VIVACO groupe coopératif

Une ferme familiale comme la Ferme Val-Lait, à Stoke, n’est pas composée de personnes anonymes : chacune a sa personnalité, ses aspirations, ses motivations, ses montagnes russes d’émotions. Grossissement des fermes oblige, il est sage d’allouer du temps et des ressources pour gérer le facteur humain. Après l’agronome, le vétérinaire et le comptable, le psy?

La conversation s’est orientée vers la croissance du quota jusqu’à son niveau de 500 kg de matière grasse, les soins aux 330 vaches en lactation, les huit employés, dont six travailleurs guatémaltèques, les innovations marquantes, dont une pouponnière dernier cri. Assez rapidement, les Gagnon-Côté ont parlé de leur propension à gérer pas seulement leur production, mais aussi leurs relations. En 2021, la ferme a d’ailleurs décroché la mention spéciale du jury du concours Ma ferme, mon monde d’AGRIcarrières.

Besognes matinales terminées, Liliane Gagnon, Rosaire Côté et leurs enfants William, Gabrielle et Louis-David sont dans le bureau, là où ils se réunissent presque tous les lundis matin. Des mots rarement entendus à la ferme fusent : planification stratégique, définition de tâches, complémentarités. Les enfants ont respectivement 26, 23 et 21 ans. « On a élevé trois petits boss, lance candidement Rosaire. Ici, tout le monde veut se réaliser. C’est en s’entourant de spécialistes qu’on arrive à trouver des solutions. »

En 2002, Rosaire et Liliane ont repris la Ferme Val-Lait – qui comptait alors 133 kg de quota. Depuis, ils forment une équipe stable avec des gens de confiance. Il y a, depuis tout ce temps, l’expert-conseil et technologue Gérald Boivin de VIVACO groupe coopératif, aujourd’hui assisté de la technologue Maxime Blanchette, mais la ferme fait aussi affaire avec une agroéconomiste, une agronome, un vétérinaire et un psychologue.

Un psy? Pendant deux ans, les copropriétaires ont rencontré Jean-Christophe Durand une dizaine de fois. Tout a commencé par différents exercices comme la définition d’une mission et de valeurs communes. De longues réunions ont permis ce phrasé : « Produire des biens de qualité, favoriser un climat sain, une sécurité d’emploi pour tous les individus impliqués et assurer la pérennité de l’entreprise familiale ».

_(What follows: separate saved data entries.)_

Example dispatch_keeps_malformed_escape :
  Examples.params_after
    (Router.dispatch (Examples.built Examples.named_user) Examples.env 0
       (Examples.request "GET" "/users/%") Examples.finish)
  = Some [("id", "%")].
Proof. reflexivity. Qed.

Example dispatch_plain_parameter :
  Examples.params_after
    (Router.dispatch (Examples.built Examples.named_user) Examples.env 0
       (Examples.request "GET" "/users/42") Examples.finish)
  = Some [("id", "42")].
Proof. reflexivity. Qed.

(** ** The guard of allowed methods *)

Lemma member_In (m : string) (l : list string) : member m l = true <-> In m l.
Proof.
  unfold member. rewrite existsb_exists. split.
  - intros [y [Hy E]]. apply String.eqb_eq in E. subst. exact Hy.
  - intros H. exists m. split; [exact H | apply String.eqb_refl].
Qed.

Lemma member_app (m : string) (l1 l2 : list string) :
  member m (l1 ++ l2) = member m l1 || member m l2.
Proof.
  unfold member. apply existsb_app.
Qed.

Lemma filter_twice {A : Type} (f g h : A -> bool) (l : list A) :
  (forall y, h y = g y && f y) ->
  List.filter f (List.filter g l) = List.filter h l.
Proof.
  intros H. induction l as [| y l IH]; simpl; [reflexivity |].
  rewrite H. destruct (g y); simpl; [| exact IH].
  destruct (f y); [f_equal |]; exact IH.
Qed.

Lemma filter_all {A : Type} (f : A -> bool) (l : list A) :
  (forall y, f y = true) -> List.filter f l = l.
Proof.
  intros H. induction l as [| y l IH]; simpl; [reflexivity |].
  rewrite H, IH. reflexivity.
Qed.

Lemma union_first_In (x : string) (l : list string) :
  In x (union_first l) <-> In x l.
Proof.
  induction l as [| y l IH]; simpl; [tauto |].
  rewrite filter_In, IH, negb_true_iff.
  destruct (String.eqb_spec x y) as [-> | Hne].
  - split; [intros _; left; reflexivity | intros _; left; reflexivity].
  - split.
    + intros [H | [H _]]; [left; exact H | right; exact H].
    + intros [H | H]; [left; exact H | right; split; [exact H | reflexivity]].
Qed.

Lemma union_first_NoDup (l : list string) : List.NoDup (union_first l).
Proof.
  induction l as [| y l IH]; simpl; constructor.
  - rewrite filter_In, String.eqb_refl. simpl. intros [_ H]. discriminate H.
  - apply List.NoDup_filter. exact IH.
Qed.

Lemma own_member {V : Type} (o : Js.Obj V) (k : string) :
  member k (map fst o) = match Js.own o k with Some _ => true | None => false end.
Proof.
  induction o as [| [k' v] o IH]; simpl; [reflexivity |].
  rewrite String.eqb_sym. destruct (k' =? k); simpl; [reflexivity | exact IH].
Qed.

Lemma fst_replace_own {V : Type} (k : string) (v : V) (o : Js.Obj V) :
  map fst (Js.replace_own k v o) = map fst o.
Proof.
  induction o as [| [k' v'] o IH]; simpl; [reflexivity |].
  destruct (k' =? k); simpl; [reflexivity | f_equal; exact IH].
Qed.

Lemma fst_set {V : Type} (k : string) (v : V) (o : Js.Obj V) :
  k <> "__proto__" ->
  map fst (Js.set k v o)
  = if member k (map fst o) then map fst o else map fst o ++ [k].
Proof.
  intros Hk. unfold Js.set.
  destruct (String.eqb_spec k "__proto__") as [E | _]; [contradiction |].
  rewrite own_member. destruct (Js.own o k).
  - apply fst_replace_own.
  - rewrite map_app. reflexivity.
Qed.

Lemma add_all_keys (ms : list string) :
  forall o : Js.Obj string,
    (forall m, In m ms -> m <> "__proto__") ->
    map fst (add_all ms o)
    = map fst o
      ++ List.filter (fun y => negb (member y (map fst o))) (union_first ms).
Proof.
  induction ms as [| x ms IH]; intros o Hms; simpl.
  - rewrite app_nil_r. reflexivity.
  - unfold add_all in *. simpl. rewrite IH by (intros m Hm; apply Hms; right; exact Hm).
    rewrite fst_set by (apply Hms; left; reflexivity).
    destruct (member x (map fst o)) eqn:Ex; simpl.
    + f_equal. symmetry. apply filter_twice. intros y.
      destruct (String.eqb_spec y x) as [-> | Hne]; simpl; [rewrite Ex |]; reflexivity.
    + rewrite <- app_assoc. simpl. f_equal. f_equal.
      symmetry. apply filter_twice. intros y. rewrite member_app. unfold member at 2.
      simpl. rewrite orb_false_r, negb_orb, andb_comm. reflexivity.
Qed.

On a aussi effectué des tests psychométriques. « Ça aide à comprendre la dynamique, les forces, les motivations, décortique le psychologue. À la ferme, on dit qu’on travaille avec du vivant, mais ce sont aussi les êtres humains qui la composent! » Résultat des tests : il n’y a effectivement que des leaders chemin Côté, à Stoke! Heureusement, les coactionnaires se complètent dans leurs compétences. « De manière générale, ce serait une erreur de dire qu’il y a trop de leadership dans une ferme, observe le psychologue. Il faut plutôt chercher la valeur ajoutée d’une telle situation, canaliser les forces. Dirait-on de personnalités très bienveillantes qu’elles ont trop de bienveillance? Non! »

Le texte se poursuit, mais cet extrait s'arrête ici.